(Dataset entries)
───

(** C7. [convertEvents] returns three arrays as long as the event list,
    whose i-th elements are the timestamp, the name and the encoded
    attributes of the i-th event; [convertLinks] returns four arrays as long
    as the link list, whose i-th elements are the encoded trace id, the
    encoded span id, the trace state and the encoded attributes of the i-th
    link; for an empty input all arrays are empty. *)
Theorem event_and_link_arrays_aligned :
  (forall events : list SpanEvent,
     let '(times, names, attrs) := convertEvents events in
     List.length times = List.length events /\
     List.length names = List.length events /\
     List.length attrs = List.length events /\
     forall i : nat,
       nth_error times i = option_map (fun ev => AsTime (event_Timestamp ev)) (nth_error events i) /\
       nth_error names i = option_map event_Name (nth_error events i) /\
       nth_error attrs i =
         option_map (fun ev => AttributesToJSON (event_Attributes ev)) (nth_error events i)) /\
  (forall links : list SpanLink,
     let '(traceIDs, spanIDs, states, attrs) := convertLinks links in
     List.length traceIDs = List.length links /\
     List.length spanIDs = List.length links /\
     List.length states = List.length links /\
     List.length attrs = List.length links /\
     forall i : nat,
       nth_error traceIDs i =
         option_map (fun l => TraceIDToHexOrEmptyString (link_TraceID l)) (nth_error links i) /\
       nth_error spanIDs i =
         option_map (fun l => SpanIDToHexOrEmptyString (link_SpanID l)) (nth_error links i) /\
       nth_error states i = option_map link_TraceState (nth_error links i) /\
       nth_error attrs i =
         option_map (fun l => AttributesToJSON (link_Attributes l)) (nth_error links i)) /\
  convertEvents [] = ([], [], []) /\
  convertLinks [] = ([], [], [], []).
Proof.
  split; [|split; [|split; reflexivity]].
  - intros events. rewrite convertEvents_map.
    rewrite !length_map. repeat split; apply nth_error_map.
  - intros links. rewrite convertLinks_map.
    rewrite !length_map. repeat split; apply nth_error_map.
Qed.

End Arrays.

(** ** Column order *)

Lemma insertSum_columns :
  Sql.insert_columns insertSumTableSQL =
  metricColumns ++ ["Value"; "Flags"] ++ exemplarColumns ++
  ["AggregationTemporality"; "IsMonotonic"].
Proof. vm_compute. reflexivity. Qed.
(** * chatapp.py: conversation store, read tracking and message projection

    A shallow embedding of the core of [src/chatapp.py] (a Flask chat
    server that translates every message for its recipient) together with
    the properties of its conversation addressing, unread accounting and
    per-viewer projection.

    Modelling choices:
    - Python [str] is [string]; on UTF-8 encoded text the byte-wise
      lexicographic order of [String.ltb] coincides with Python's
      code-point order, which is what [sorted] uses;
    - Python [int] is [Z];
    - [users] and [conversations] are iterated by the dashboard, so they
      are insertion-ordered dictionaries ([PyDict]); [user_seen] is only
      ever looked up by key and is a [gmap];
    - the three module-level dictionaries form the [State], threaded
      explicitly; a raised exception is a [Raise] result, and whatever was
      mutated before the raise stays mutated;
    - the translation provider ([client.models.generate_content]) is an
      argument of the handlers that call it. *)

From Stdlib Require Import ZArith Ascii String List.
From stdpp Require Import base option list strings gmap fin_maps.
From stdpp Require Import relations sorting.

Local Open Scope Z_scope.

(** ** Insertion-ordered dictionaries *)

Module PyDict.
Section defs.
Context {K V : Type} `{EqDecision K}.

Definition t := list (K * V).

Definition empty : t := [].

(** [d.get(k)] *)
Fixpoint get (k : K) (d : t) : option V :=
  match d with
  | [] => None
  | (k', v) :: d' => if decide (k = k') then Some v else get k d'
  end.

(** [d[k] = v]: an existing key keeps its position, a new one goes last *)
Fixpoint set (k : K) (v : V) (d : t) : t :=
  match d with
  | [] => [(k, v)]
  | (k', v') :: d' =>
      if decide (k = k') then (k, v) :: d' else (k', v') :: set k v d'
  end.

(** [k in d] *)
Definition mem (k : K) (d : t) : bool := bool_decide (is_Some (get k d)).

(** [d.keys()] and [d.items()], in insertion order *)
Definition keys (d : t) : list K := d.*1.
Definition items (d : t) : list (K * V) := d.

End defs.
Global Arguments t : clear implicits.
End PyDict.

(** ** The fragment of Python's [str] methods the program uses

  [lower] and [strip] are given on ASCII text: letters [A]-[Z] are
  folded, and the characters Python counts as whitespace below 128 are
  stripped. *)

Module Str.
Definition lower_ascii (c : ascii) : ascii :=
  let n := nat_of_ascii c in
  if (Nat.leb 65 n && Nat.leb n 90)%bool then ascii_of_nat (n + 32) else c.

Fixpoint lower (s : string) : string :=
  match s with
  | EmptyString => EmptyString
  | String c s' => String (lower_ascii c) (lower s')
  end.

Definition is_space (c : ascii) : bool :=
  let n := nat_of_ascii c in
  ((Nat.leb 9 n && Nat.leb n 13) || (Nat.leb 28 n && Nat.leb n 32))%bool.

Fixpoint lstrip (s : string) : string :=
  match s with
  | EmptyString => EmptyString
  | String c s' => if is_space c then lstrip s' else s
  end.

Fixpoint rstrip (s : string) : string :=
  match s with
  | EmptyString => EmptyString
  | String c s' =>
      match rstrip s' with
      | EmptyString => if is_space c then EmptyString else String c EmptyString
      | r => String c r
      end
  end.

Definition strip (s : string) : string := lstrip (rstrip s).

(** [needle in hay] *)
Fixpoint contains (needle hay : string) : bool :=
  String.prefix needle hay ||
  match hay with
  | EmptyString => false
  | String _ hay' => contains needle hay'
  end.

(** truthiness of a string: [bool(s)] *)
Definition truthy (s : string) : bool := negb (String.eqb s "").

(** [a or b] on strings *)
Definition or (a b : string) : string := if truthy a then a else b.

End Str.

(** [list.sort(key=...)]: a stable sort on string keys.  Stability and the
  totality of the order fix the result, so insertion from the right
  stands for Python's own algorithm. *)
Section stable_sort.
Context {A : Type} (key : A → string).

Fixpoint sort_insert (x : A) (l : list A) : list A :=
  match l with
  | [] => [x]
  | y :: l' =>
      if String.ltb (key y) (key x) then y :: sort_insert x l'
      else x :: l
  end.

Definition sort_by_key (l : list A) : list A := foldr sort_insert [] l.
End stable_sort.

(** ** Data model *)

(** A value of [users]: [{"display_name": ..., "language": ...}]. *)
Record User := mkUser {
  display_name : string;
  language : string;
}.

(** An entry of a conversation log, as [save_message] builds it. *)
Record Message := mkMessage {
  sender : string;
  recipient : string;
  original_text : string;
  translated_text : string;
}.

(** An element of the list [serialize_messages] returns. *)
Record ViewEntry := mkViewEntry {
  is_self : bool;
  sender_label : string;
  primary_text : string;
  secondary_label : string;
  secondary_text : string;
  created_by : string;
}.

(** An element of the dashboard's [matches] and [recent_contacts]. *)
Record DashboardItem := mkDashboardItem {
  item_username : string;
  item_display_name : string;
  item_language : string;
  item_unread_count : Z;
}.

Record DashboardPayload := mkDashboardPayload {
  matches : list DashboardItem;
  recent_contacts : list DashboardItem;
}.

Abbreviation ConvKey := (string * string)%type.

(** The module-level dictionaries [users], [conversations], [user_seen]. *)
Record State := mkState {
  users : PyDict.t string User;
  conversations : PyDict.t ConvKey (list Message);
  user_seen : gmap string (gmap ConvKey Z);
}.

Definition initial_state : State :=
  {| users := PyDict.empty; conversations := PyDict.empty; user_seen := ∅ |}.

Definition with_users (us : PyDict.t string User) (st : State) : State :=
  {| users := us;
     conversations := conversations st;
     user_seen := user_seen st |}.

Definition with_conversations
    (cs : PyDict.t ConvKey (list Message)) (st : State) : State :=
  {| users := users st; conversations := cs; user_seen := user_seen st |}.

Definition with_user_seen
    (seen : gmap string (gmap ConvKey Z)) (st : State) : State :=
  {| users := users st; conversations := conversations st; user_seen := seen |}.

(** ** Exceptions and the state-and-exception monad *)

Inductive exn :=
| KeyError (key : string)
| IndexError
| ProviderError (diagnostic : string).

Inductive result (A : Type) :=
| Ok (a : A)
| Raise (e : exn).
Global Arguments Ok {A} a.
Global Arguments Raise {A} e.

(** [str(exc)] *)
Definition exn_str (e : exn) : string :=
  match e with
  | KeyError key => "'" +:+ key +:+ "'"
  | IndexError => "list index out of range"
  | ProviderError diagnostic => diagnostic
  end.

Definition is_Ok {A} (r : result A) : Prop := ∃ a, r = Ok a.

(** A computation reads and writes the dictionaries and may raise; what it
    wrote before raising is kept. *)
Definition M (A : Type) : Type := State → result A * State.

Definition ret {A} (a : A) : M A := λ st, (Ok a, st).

───

PROBLEM STATEMENT
Count how many lines in the entries contain "spanIDs", then state that number alone.

ANSWER TO THE EXERCISE
3